These canceled contracts and moves to in-house services also raise some questions, however. Will the agencies taking on additional in-house work be hiring new employees to manage these new tasks? If so, that may reduce some of the headline numbers from the canceled contracts. It also raises worries about whether these agencies have the ability to hire the needed talent on reasonable timelines, given the myriad difficulties with hiring at the City level. Civil service reform could go a long way toward improving the ability of NYC agencies to bring more services in-house.
The announcement is full of other goodies and common-sense savings measures, from improvements in revenue collection to reductions in office lease costs. There are also some items mentioned that seem to hold deeper stories, such as the Department of Social Services canceling a McKinsey contract worth $9 million in FY26, and the Taxi and Limousine Commission (TLC) canceling its Slack subscription, saving the agency $20,000 in FY27. I’m sure, like me, many are wondering what the TLC will be using for in-office communications now, and why they were singled out for their Slack usage!
How the CSO items compare to other savings options
I previously examined a set of budget options identified by the IBO. Even among options entirely within City control — changing the employee health insurance contribution, eliminating longevity payments, enforcing facade inspection penalties (which Mayor Mamdani is making progress on!) — the independently identified savings are significantly larger than the savings agencies have surfaced publicly.
Of course, IBO options involve Citywide policies, and certain actions require State approval; agencies can only recommend actions within their own domains. We also don’t know what was identified but not approved or released — the gap between $1.7B and $250M suggests there’s much more to the story.
Is it enough?
Facing a budget gap growing into the billions in upcoming years and with tax increases remaining uncertain, City agencies and the Mamdani administration may have to get more creative.
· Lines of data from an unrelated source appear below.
(** Header, payload and trailer, stuffed in three spans. *)
Section ThreeSpans.
Context (m : mem) (out a : Z) (header payload trailer : list Z).
Let raw := header ++ payload ++ trailer.
Context (Hpay : mread m a (length payload) = payload).
Context (Hclear : payload_clear a (Z.of_nat (length payload)) out
           (Z.of_nat (length (cobs_enc raw))) (Z.of_nat (length trailer))).

Lemma raw_run : foldl cobs_step ([], []) raw
  = foldl cobs_step (foldl cobs_step (foldl cobs_step ([], []) header) payload) trailer.
Proof. unfold raw. by rewrite !foldl_app. Qed.

Lemma payload_ahead :
  src_ahead out (from_mem a) 0 payload (foldl cobs_step ([], []) header).
Proof.
  pose proof (cobs_run_wi (foldl cobs_step (foldl cobs_step ([], []) header) payload)
    trailer) as Hw. rewrite <- raw_run in Hw.
  unfold cobs_enc in Hclear. rewrite cobs_finish_length in Hclear.
  destruct Hclear as [H|[H|[H|H]]].
  - apply src_ahead_disjoint. intros j Hj. lia.
  - apply src_ahead_disjoint. intros j Hj. lia.
  - apply src_ahead_disjoint. intros j Hj. lia.
  - apply src_ahead_staged. lia.
Qed.

Lemma payload_unread st :
  cobs_rep out st (foldl cobs_step ([], []) header) →
  (∀ x, x < out ∨ out + cobs_wi (foldl cobs_step ([], []) header) <= x →
        cs_mem st x = m x) →
  mread (cs_mem st) a (length payload) = payload.
Proof.
  intros Hrep Hf. rewrite <- Hpay at 2. apply mread_ext. intros x Hx. apply Hf.
  pose proof (cobs_run_wi (foldl cobs_step (foldl cobs_step ([], []) header) payload)
    trailer) as Hw. rewrite <- raw_run in Hw.
  pose proof (cobs_run_wi (foldl cobs_step ([], []) header) payload) as Hw2.
  unfold cobs_enc, payload_clear in Hclear. rewrite cobs_finish_length in Hclear. lia.
Qed.
(* ===== verification/RxRing.v ===== *)
(** The receive byte ring: [src/src/rx_ring_bipbuf.c].

    One producer (an interrupt handler, or a DMA engine working through claims)
    and one consumer share a buffer through two cursors that each range over
    twice the capacity.  The model has every operation of the file, each taken as
    a whole; the bytes the producer stores between a reservation and its commit
    are steps of their own.  A run of [ring_step] is a sequence of such steps of
    the two sides; the interleavings inside the operations, between one access to
    a cursor and the next, are the subject of [RingThreads].

    The contract is an unbounded byte queue: [ring_fifo] shows that in every
    state reached by whole operations the bytes handed to the consumer followed
    by the bytes still in the ring are exactly the bytes the producer published,
    in order. *)
From S2P Require Import Prelude.

(** ** State *)

(** [wl_rx_dma_claim_state_t] *)
Record dma_claim_state := mk_dma_claim {
  dc_cursor : Z;
  dc_length : Z;
  dc_published : Z;
  dc_token : Z;
  dc_active : bool;
}.

Definition dma_claim_zero : dma_claim_state := mk_dma_claim 0 0 0 0 false.

(** [wl_rx_bipbuf_state_t] *)
Record ring := mk_ring {
  memory : Z;
  capacity : Z;
  read_cursor : Z;
  write_cursor : Z;
  overflow_events : Z;
  find_read : Z;
  find_scanned : Z;
  find_offset : Z;
  find_valid : bool;
  find_found : bool;
  reservation_cursor : Z;
  reservation_length : Z;
  reservation_active : bool;
  dma_next_token : Z;
  dma_claim : dma_claim_state;
}.

#[export] Instance rebuild_dma_claim : Rebuild dma_claim_state := λ s,
  mk_dma_claim (dc_cursor s) (dc_length s) (dc_published s) (dc_token s) (dc_active s).
#[export] Instance fs_dc_published : FieldSet dc_published := _.

#[export] Instance rebuild_ring : Rebuild ring := λ s,
  mk_ring (memory s) (capacity s) (read_cursor s) (write_cursor s) (overflow_events s)
    (find_read s) (find_scanned s) (find_offset s) (find_valid s) (find_found s)
    (reservation_cursor s) (reservation_length s) (reservation_active s)
    (dma_next_token s) (dma_claim s).
#[export] Instance fs_read_cursor : FieldSet read_cursor := _.
#[export] Instance fs_write_cursor : FieldSet write_cursor := _.
#[export] Instance fs_overflow_events : FieldSet overflow_events := _.
#[export] Instance fs_find_read : FieldSet find_read := _.
#[export] Instance fs_find_scanned : FieldSet find_scanned := _.
#[export] Instance fs_find_offset : FieldSet find_offset := _.
#[export] Instance fs_find_valid : FieldSet find_valid := _.
#[export] Instance fs_find_found : FieldSet find_found := _.
#[export] Instance fs_reservation_cursor : FieldSet reservation_cursor := _.
#[export] Instance fs_reservation_length : FieldSet reservation_length := _.
#[export] Instance fs_reservation_active : FieldSet reservation_active := _.
#[export] Instance fs_dma_next_token : FieldSet dma_next_token := _.
#[export] Instance fs_dma_claim : FieldSet dma_claim := _.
Even if CSO recommendations address short-term gaps, it will become increasingly difficult to find easy savings opportunities in subsequent years through contract renegotiations and cancellations. To sustainably balance the budget, a fiscally responsible administration will need to expand the scope or increase the avenues for savings.
And that’s assuming that costs can continue to be cut. Upcoming labor negotiations with the City’s many public sector unions will be a battle. Many of the savings options identified by both CSOs and the IBO involve cuts, restrictions, or caps on benefits for public sector workers. Regardless of how justifiable such reductions are, it seems likely that union leaders will protest them or demand more elsewhere in return for savings, such as cuts to health insurance subsidies or longevity payments.
At the same time, City-funded programs like CityFHEPS and State mandates like classroom sizes are adding billions in new expenses. Recent reporting indicates that the majority of savings would come from delaying the State’s class-size mandate and reducing the City’s rental assistance program.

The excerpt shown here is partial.